Dolores leaves Humbert not because he's a paedophile but because he's a shitty paedophile. She latches on to Quilty who is successful and famous and can leverage his success and fame to protect himself rather than skulk round the country like Humbert.
 
Dolores leaves Humbert not because he's a paedophile but because he's a shitty paedophile. She latches on to Quilty who is successful and famous and can leverage his success and fame to protect himself rather than skulk round the country like Humbert.
So much is going on in the ending. Humbert is acting like a noir hero & getting his revenge while Quilty mocks him for his theatrics. Nabokov then drives the point home that our mentally ill yet profoundly clever anti-hero and Quilty are one in the same.
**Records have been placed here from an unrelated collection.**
(** Called again for the same intersection with no update in between, the
    optimizer gives the outcome of the first call, the plan without its
    timestamp, and leaves the coordinator of the first call. *)
Lemma optimize_signal_timing_twice (st : TrafficSignalCoordinator) (id : string)
    (x : Intersection) :
  intersections st !! id = Some x -> four_signals x -> queues_nonneg x ->
  optimize_signal_timing id (after (optimize_signal_timing id) st)
  = optimize_signal_timing id st.
Proof.
  intros Hx Hfour Hq.
  destruct (optimize_run st id x Hx Hfour Hq)
    as (bg & br & er & fi & acc & x' & Hpar & Hbg & Hrun & Hx' & Hdone & Hrest).
  unfold after. rewrite Hrun. simpl.
  set (st1 := store_intersection id x' st).
  assert (Hx1 : intersections st1 !! id = Some x') by apply store_intersection_lookup.
  assert (Hread : same_readings x' x).
  { do 7 (split; [rewrite Hx'; reflexivity|]).
    intros d. split; intros Hs.
    - destruct (decide (d ∈ directions)) as [Hd|Hd]; [apply Hfour; exact Hd|].
      rewrite <- (Hrest d Hd). exact Hs.
    - destruct (decide (d ∈ directions)) as [Hd|Hd].
      + destruct (direction_queues_covers x d Hd) as [q Hin].
        destruct (Hdone d q Hin) as (t & s & _ & _ & _ & _ & Hs'). rewrite Hs'. eauto.
      + rewrite (Hrest d Hd). exact Hs. }
  assert (Hfour' : four_signals x').
  { intros d Hd. destruct (direction_queues_covers x d Hd) as [q Hin].
    destruct (Hdone d q Hin) as (t & s & _ & _ & _ & _ & Hs'). rewrite Hs'. eauto. }
  assert (Hq' : queues_nonneg x') by (rewrite Hx'; exact Hq).
  destruct (optimize_run st1 id x' Hx1 Hfour' Hq')
    as (bg2 & br2 & er2 & fi2 & acc2 & x'' & Hpar2 & _ & Hrun2 & Hx'' & Hdone2 & Hrest2).
  assert (Esel : select_strategy x' = select_strategy x) by (rewrite Hx'; reflexivity).
  assert (Etot : total_queue_of x' = total_queue_of x) by (rewrite Hx'; reflexivity).
  assert (Edq : direction_queues x' = direction_queues x) by (rewrite Hx'; reflexivity).
  rewrite Esel, Hpar in Hpar2. injection Hpar2 as <- <- <- <-.
  assert (Esig : signals x'' = signals x').
  { apply map_eq. intros d. destruct (decide (d ∈ directions)) as [Hd|Hd].
    - destruct (direction_queues_covers x d Hd) as [q Hin].
      destruct (Hdone d q Hin) as (t & s & Ht & _ & _ & _ & Hs').
      rewrite <- Edq in Hin.
      destruct (Hdone2 d q Hin) as (t2 & s2 & Ht2 & _ & _ & Hs2 & Hs2').
      rewrite Etot, Ht in Ht2. injection Ht2 as <-.
      rewrite Hs' in Hs2. injection Hs2 as <-. rewrite Hs2', Hs'. reflexivity.
    - apply Hrest2. exact Hd. }
  assert (Ex : x'' = x').
  { rewrite Hx'', Esig. transitivity (set_signals (signals x') x);
      [rewrite Hx' at 2; reflexivity|symmetry; exact Hx']. }
  pose proof (optimize_result_same id st1 st) as Hres.
  rewrite Hx1, Hx in Hres. specialize (Hres ltac:(constructor; exact Hread)).
  unfold result in Hres. rewrite Hrun, Hrun2 in Hres. simpl in Hres.
  rewrite Hrun2, Ex. unfold st1. rewrite store_intersection_twice.
  f_equal. exact Hres.
Qed.

(** X15: the optimizer is idempotent: called again for the same
    intersection with no update in between, it leaves the coordinator exactly
    as the first call left it, and the two plans agree in every entry that is
    not a clock reading: the id, the signal timings, the strategy, the two
    estimates and the urgency (a known intersection with its four signals
    and non-negative queues).  The ['timestamp'] of a plan is the time of its
    call and is not part of [TimingPlan]. *)
Theorem optimize_signal_timing_idempotent (st : TrafficSignalCoordinator) (id : string)
    (x : Intersection) :
  intersections st !! id = Some x -> four_signals x -> queues_nonneg x ->
  after (optimize_signal_timing id) (after (optimize_signal_timing id) st)
  = after (optimize_signal_timing id) st
  /\ exists p1 p2,
       result (optimize_signal_timing id) st = Returned (OptPlan p1)
       /\ result (optimize_signal_timing id) (after (optimize_signal_timing id) st)
          = Returned (OptPlan p2)
       /\ tp_intersection_id p2 = tp_intersection_id p1
       /\ tp_signal_timings p2 = tp_signal_timings p1
       /\ tp_strategy p2 = tp_strategy p1
       /\ tp_emission_reduction p2 = tp_emission_reduction p1
       /\ tp_flow_improvement p2 = tp_flow_improvement p1
       /\ tp_urgency p2 = tp_urgency p1.
Proof.
  intros Hx Hfour Hq.
  pose proof (optimize_signal_timing_twice st id x Hx Hfour Hq) as E.
  destruct (optimize_run st id x Hx Hfour Hq)
    as (bg & br & er & fi & acc & x' & _ & _ & Hrun & _).
  split.
  - unfold after at 1. rewrite E. reflexivity.
  - unfold result. rewrite E, Hrun. simpl.
    eexists _, _. split; [reflexivity|]. split; [reflexivity|].
    repeat split; reflexivity.
Qed.
(** * TechPulse client (frontend/src/App.js): request shapes, page state and rendering

    The React client is embedded shallowly.  Values that travel over the wire
    or sit in component state are JavaScript values ([jsval]); object literals
    and spreads are finite maps from property names to values; a component is
    a state record, an event type and a step function; an axios call is the
    request value it is given.  The ingestion and export core, which the
    client only calls, is modelled from the written design further down. *)

From Stdlib Require Import ZArith String Ascii List Lia DecimalString DecimalPos DecimalZ.
From stdpp Require Import gmap strings list fin_maps sorting.

Open Scope Z_scope.
Open Scope string_scope.

(** ** JavaScript values *)

Set Warnings "-register-all,-clear-no-such-hyp".

(** Numbers are the integer-valued ones: every number of this interface
    (counters, ids, sizes, offsets, the 0/1 flag) is an integer. *)
Inductive jsval : Type :=
| JUndefined
| JNull
| JBool (b : bool)
| JNum (n : Z)
| JStr (s : string)
| JArr (l : list jsval)
| JObj (m : gmap string jsval).

(** ToBoolean. *)
Definition truthy (v : jsval) : bool :=
  match v with
  | JUndefined | JNull => false
  | JBool b => b
  | JNum n => negb (Z.eqb n 0)
  | JStr s => negb (String.eqb s "")
  | JArr _ | JObj _ => true
  end.

(** [a || b] *)
Definition js_or (a b : jsval) : jsval := if truthy a then a else b.

(** [!a] *)
Definition js_not (a : jsval) : jsval := JBool (negb (truthy a)).

(** [o.k] on an object that is known to be one: a missing property reads
    as [undefined]. *)
Definition js_prop (m : gmap string jsval) (k : string) : jsval :=
  default JUndefined (m !! k).

(** Outcome of an expression that may throw. *)
Inductive result (A : Type) : Type :=
| Ok (a : A)
| TypeError (msg : string).
Arguments Ok {A} a.
Arguments TypeError {A} msg.

Definition js_bind {A B} (r : result A) (k : A -> result B) : result B :=
  match r with
  | Ok a => k a
  | TypeError m => TypeError m
  end.

(** [v.k] on an arbitrary value: reading a property of [undefined] or [null]
    throws; primitives other than strings have no own properties of
    interest here. *)
Definition js_get (v : jsval) (k : string) : result jsval :=
  match v with
  | JUndefined | JNull => TypeError "Cannot read properties of undefined or null"
  | JObj m => Ok (js_prop m k)
  | _ => Ok JUndefined
  end.

(** Decimal rendering of an integer, as [Number.prototype.toString] gives
    it for integers of magnitude below 10^21. *)
Definition Z_to_string (n : Z) : string := NilZero.string_of_int (Z.to_int n).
Such a clever work, it's tragic that it has been mired in controversy when everyone is okay now with works of art that go thru the perspective of the vile and depraved. I hate that the internet further cemented the controversy with the term "loli."
 
I'm suprised nobody has yet brought up something like Wittgenstien's tractatus or something by Kant or Descartes or other philosphical works of a purely academic nature. This shit isn't written to be read, it's written so that the contemporaries of the author can deconstruct it and offer either felicitations and fellations or rebuttals and begin passive-aggressive academican pissing contests.

Books of this sort are written to be as needlessly dense and excruciating to read as possible in order to awe others with the size of one's literary penis. So you can be sure that if someone owns one it certainly isn't because they enjoy reading it, and that they are likely just borrowing the author's big dick energy because they lack their own.